Die erstaunlichen Forschungsergebnisse der Ökologin Suzanne Simard wurden lange Zeit verlacht. Von Lea Susemichel
Als die Forstwissenschaftlerin Suzanne Simard bereits 1997 herausfand, dass Bäume über unterirdische Netzwerke miteinander in engem Austausch stehen, wurde sie von der Scientific Community weitgehend verlacht. Als „vermenschlichend“ und „esoterisch“ wurde ihre Forschung abgetan, wonach sich Pflanzen innerhalb eines Ökosystems „umeinander kümmern“ würden. Heute hingegen gelten die Studien der Professorin für Waldökologie, der Richard Powers in seinem Romen „Die Wurzeln des Lebens“ ein berührendes literarisches Denkmal gesetzt hat, als bahnbrechende Pionierleistung.
In ihrem Buch „Finding Mother Tree“ legt Simard dar, dass alle Bäume eines Waldes über ein gigantisches Mykorrhiza-Netzwerk miteinander verbunden sind.
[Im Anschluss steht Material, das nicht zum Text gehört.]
Definition service_there (r : ResourceReconciler) (c : cluster) (name : string) (spec : ServiceSpec)
    : Prop := holds KService (service_object (rr_kspec r) name) (good_service r name spec) c.

Definition no_service (r : ResourceReconciler) (c : cluster) (name : string) : Prop :=
  find c KService (service_object (rr_kspec r) name) = None.

Lemma service_object_inj k : Inj (=) (=) (service_object k).
Proof using Type.
  intros a b H. unfold service_object in H. apply str_app_inj in H. by injection H.
Qed.

Definition made (r : ResourceReconciler) (l : btree ServiceSpec) : kind * string → Prop :=
  λ x, ∃ n, n ∈ l.*1 ∧ x = (KService, service_object (rr_kspec r) n).

(** None of the services is there: all of them are made. *)
Lemma rg_services_absent r l c :
  (∀ n, n ∈ l.*1 → alone KService n ∧ mine KService (service_object (rr_kspec r) n)) →
  (∀ a b, a ∈ l.*1 → b ∈ l.*1 → a ≠ service_object (rr_kspec r) b) → NoDup l.*1 →
  (∀ n, n ∈ l.*1 → find c KService n = None ∧ no_service r c n) →
  rg (2 * length l) (for_each (reconcile_service r) l) c (λ _ c', moved (made r l) c c' ∧
    ∀ n s, (n, s) ∈ l → service_there r c' n s).
Proof using All.
  revert c. induction l as [|[n a] l IH]; intros c Hmine Hne Hnd Habs.
  { apply rg_ret. split; [done|]. by intros n s ?%elem_of_nil. }
  rewrite fmap_cons in *. cbn [fst] in *. apply list.NoDup_cons in Hnd as [Hni Hnd].
  destruct (Habs n) as [Hbare Hobj]; [left|]. unfold no_service in Hobj.
  destruct (Hmine n) as (Halone & Ha & Hput); [left|].
  cbn [for_each]. replace (2 * length ((n, a) :: l)) with (S (S (2 * length l))) by (cbn; lia).
  apply rg_call. intros c1 Hr1. cbn. split; [done|]. rewrite (Halone _ _ Hr1), Hbare. cbn.
  apply rg_call. intros c2 Hr2. cbn. rewrite (Ha _ _ Hr2), (Ha _ _ Hr1), Hobj. cbn.
  split; [by apply Hput|]. set (o := as_stored KService _).
  assert (good_service r n a o) as Hgood by exact (sl_stored laws KService (asked_service r n a)).
  set (c3 := put_obj KService (service_object (rr_kspec r) n) o c2).
  assert (moved (made r ((n, a) :: l)) c c3) as Hm.
  { etrans; [apply moved_rely; etrans; [exact Hr1 | exact Hr2]|]. apply moved_put. exists n.
    split; [left | done]. }
  assert (∀ c1 c2, moved (made r l) c1 c2 → moved (made r ((n, a) :: l)) c1 c2) as Hsub.
  { intros ??. apply moved_mono. intros x (m & Hin & ->). exists m. split; [by right | done]. }
  eapply rg_mono; [done| |apply IH].
  - intros _ c' (Hm' & Hthere). split; [etrans; [exact Hm | by apply Hsub]|].
    intros m s [[= -> ->]|Hin]%list.elem_of_cons; [|by apply Hthere].
    eapply moved_holds; [by apply alone_improved | | exact Hm' | by apply holds_put].
    intros (m' & Hin & [= Heq%service_object_inj]). by subst.
  - intros m Hin. apply Hmine. by right.
  - intros m m' Hin Hin'. apply Hne; by right.
  - done.
  - intros m Hin. destruct (Habs m) as [Hb Ho]; [by right|].
    destruct (Hmine m) as (Halone' & Ha' & _); [by right|]. unfold no_service in *.
    unfold c3. rewrite !find_put.
    + by rewrite !(Halone' _ _ Hr2), !(Halone' _ _ Hr1), !(Ha' _ _ Hr2), !(Ha' _ _ Hr1).
    + intros [= Heq%service_object_inj]. by subst.
    + intros [= Heq]. symmetry in Heq. revert Heq. apply Hne; [by right | left].
Qed.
Im Boden verlaufende Pilzstrukturen zwischen den Wurzeln gehen eine Symbiose mit diesen ein. Über dieses Wurzel-Pilz-Geflecht werden nicht nur Signale ausgetauscht, sondern auch Nährstoffe, mit denen größere Bäume kleinere versorgen. Diese kümmern sich in besonderer Weise um ihre „Nachkommen“, Mutterbäume modifizieren sogar ihr Wurzelsystem, um Platz für die Wurzeln der heranwachsenden Bäume zu schaffen. Es gibt aber auch besondere „Freundschaften“ zwischen anderen Bäumen, die dann sehr eng miteinander verbunden sind und füreinander sorgen.
Auch Bäume unterschiedlicher Arten kooperieren: So tauschen bestimmte Laub- und Nadelbäume Kohlenstoffmoleküle miteinander aus, weil sie jeweils zu unterschiedlichen Jahreszeiten Energiedefizite haben.
Bäume interagieren also in unterschiedlicher Weise eng miteinander und senden auch Warnsignale aus, erläutert Simard: „Bäume kommunizieren miteinander“ und schicken etwa bei Schädlingsbefall Informationen über ihr Netzwerk aus, damit andere Bäume ihre Abwehr mobilisieren können. Diese fahren dann tatsächlich sofort ihre entsprechende Enzymproduktion hoch, wie Simards Studien zeigen konnten.
In allen Wäldern kommt den jeweils ältesten und größten Bäumen dabei eine Schlüsselrolle zu. Durch ihre mächtigen Kronen und ihre gewaltige Photosynthese-Leistung vergleicht Simard die Aufgabe dieser „Hub Trees“ mit der Funktion, die große Knotenbahnhöfe für die Infrastruktur eines Landes spielen.
Suzanne Simard zeigt eindrücklich, dass unsere bisherige Vorstellung vom Wald als einem Ökosystem, in dem alle Pflanzen um Licht, Wasser und Nährstoffe konkurrieren und immer nur die Stärksten überleben, nur einen kleinen Teil der Wahrheit zeigt.
Der im Boden verborgene größere Teil offenbart vielmehr das genaue Gegenteil: Bäume kooperieren. Denn der Wald ist durch eine enorme Diversität gekennzeichnet und selbst innerhalb einer Art gibt es unterschiedlich große Exemplare, deren Fähigkeit Photosynthese zu betreiben und Nährstoffe aus dem Boden ziehen können, sehr ungleich ist. Diese „Ressourcen werden zwischen den Bäumen verteilt, was die Artendiversität stärkt und damit die Regenerationsfähigkeit des gesamten Waldes“, schlussfolgert Simard.
Ihre Erkenntnisse lehren uns also nicht nur viel über Ökologie und Klimaforschung, sondern auch über die große Bedeutung, die Verteilungsgerechtigkeit für Gemeinschaften jeder Spezies hat.